Note how many lines in these entries contain "Instance", and reply with that number alone.

[[ Data shown, beginning ]]

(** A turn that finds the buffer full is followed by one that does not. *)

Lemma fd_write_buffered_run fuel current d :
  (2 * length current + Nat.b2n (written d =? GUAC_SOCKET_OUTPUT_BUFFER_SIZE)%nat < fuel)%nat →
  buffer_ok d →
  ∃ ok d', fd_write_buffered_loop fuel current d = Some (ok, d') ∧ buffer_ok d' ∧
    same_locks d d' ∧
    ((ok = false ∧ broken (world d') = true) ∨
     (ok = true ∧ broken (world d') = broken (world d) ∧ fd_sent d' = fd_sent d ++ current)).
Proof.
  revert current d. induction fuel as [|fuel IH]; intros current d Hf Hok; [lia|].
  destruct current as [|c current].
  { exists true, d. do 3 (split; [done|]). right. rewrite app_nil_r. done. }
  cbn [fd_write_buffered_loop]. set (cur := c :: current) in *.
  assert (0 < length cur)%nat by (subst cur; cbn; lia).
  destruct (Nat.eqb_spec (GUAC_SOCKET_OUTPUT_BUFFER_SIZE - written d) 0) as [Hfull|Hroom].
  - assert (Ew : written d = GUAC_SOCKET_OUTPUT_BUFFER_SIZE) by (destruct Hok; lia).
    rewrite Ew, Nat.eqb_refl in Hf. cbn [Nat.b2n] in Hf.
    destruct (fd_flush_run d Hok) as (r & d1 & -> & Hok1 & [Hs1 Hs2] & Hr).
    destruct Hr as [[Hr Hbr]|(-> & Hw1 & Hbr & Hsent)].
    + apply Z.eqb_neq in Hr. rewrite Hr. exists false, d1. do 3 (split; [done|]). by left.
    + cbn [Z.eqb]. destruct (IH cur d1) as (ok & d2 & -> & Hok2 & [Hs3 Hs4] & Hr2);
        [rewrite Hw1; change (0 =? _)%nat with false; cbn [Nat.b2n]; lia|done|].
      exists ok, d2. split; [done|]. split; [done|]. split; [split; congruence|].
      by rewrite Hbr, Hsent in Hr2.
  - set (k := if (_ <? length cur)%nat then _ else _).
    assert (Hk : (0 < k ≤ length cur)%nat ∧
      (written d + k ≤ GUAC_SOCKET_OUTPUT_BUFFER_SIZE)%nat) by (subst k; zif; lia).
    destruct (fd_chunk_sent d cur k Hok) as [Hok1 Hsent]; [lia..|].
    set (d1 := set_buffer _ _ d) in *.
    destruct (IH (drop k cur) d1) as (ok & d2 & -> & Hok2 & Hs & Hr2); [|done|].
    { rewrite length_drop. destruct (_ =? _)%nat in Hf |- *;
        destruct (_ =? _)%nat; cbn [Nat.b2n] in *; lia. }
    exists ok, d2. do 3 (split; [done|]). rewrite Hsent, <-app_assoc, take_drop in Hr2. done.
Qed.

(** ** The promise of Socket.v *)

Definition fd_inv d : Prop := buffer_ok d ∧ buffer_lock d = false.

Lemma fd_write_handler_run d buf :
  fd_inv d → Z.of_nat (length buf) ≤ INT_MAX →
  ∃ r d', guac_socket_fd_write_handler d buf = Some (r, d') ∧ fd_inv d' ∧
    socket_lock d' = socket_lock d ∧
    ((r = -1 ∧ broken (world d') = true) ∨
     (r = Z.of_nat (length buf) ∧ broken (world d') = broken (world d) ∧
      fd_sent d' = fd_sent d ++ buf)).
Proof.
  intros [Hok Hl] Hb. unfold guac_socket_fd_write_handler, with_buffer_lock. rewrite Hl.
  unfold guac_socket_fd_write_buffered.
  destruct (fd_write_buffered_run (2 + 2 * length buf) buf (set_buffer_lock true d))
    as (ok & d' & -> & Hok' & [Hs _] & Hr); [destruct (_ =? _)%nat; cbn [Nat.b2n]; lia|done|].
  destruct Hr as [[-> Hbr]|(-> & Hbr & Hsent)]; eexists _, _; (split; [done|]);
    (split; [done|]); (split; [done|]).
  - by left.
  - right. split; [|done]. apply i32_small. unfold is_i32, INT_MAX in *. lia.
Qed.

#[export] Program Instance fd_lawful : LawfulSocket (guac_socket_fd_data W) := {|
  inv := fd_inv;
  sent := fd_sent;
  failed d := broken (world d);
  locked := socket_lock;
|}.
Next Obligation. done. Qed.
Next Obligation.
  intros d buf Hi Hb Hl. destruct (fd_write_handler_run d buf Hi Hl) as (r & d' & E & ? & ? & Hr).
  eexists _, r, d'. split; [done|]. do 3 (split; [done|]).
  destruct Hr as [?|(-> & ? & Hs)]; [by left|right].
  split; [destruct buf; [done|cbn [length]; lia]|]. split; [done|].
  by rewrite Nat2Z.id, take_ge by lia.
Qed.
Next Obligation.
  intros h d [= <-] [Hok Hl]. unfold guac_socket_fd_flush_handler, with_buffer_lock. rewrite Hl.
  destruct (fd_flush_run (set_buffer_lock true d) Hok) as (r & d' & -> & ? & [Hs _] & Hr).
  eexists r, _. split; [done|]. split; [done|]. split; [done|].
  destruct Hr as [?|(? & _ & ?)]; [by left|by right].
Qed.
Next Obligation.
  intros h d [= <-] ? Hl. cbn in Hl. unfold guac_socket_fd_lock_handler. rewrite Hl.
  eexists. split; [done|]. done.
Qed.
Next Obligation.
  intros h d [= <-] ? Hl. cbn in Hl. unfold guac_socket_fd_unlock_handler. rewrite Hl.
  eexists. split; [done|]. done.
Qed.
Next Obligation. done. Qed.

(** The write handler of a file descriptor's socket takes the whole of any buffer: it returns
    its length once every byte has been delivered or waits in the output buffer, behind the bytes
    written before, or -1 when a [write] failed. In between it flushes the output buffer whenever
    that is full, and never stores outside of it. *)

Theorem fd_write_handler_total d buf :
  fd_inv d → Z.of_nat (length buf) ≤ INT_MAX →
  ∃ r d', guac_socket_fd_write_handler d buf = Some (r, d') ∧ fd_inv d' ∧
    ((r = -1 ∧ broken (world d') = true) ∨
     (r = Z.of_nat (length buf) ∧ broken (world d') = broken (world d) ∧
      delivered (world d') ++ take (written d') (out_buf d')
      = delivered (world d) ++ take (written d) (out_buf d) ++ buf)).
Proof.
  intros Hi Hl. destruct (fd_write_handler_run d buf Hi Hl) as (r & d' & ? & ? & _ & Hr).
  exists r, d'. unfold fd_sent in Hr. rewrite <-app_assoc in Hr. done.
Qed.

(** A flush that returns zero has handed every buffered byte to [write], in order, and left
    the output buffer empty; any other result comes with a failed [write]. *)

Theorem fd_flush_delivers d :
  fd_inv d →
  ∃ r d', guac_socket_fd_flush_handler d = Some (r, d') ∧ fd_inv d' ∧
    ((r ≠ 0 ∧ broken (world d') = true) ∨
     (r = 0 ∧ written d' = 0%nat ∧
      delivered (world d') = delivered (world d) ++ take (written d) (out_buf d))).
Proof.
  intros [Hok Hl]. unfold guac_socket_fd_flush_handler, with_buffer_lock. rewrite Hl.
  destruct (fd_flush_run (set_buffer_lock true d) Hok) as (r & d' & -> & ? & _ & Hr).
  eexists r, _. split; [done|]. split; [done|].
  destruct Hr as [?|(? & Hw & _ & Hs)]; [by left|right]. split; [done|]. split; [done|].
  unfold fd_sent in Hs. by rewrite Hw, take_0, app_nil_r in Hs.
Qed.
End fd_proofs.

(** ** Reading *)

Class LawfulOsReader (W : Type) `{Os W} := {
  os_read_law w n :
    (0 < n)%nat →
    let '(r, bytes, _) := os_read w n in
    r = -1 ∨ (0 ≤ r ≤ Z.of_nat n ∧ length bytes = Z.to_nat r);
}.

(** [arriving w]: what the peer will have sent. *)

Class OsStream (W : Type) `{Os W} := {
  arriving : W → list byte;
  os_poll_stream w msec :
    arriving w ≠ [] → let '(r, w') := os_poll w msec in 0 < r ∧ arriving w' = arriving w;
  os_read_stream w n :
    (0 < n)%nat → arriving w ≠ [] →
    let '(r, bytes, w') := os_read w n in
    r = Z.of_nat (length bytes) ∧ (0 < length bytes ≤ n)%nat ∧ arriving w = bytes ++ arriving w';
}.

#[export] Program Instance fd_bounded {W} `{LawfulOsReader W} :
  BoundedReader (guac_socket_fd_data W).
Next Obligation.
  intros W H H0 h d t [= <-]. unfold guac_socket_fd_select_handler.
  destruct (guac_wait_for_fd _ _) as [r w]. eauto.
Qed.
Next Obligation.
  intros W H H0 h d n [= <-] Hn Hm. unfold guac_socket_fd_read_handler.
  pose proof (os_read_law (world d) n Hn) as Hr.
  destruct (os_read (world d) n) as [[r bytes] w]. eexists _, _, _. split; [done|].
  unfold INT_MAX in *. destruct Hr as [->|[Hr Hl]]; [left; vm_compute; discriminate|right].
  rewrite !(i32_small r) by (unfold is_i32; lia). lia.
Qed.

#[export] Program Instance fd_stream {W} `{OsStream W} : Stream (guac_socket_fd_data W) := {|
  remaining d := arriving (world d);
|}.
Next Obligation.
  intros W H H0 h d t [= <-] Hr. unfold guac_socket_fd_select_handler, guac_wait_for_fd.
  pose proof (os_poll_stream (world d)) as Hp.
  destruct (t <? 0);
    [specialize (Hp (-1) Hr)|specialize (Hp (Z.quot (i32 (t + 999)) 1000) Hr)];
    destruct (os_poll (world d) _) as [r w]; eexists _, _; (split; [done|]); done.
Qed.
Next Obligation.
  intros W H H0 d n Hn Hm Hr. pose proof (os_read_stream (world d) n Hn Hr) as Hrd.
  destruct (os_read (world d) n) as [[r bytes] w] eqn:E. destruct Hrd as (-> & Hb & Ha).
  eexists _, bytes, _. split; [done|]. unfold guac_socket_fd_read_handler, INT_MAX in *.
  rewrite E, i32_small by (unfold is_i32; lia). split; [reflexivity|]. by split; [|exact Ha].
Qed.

[[ Data shown, end ]]

= Task output =
3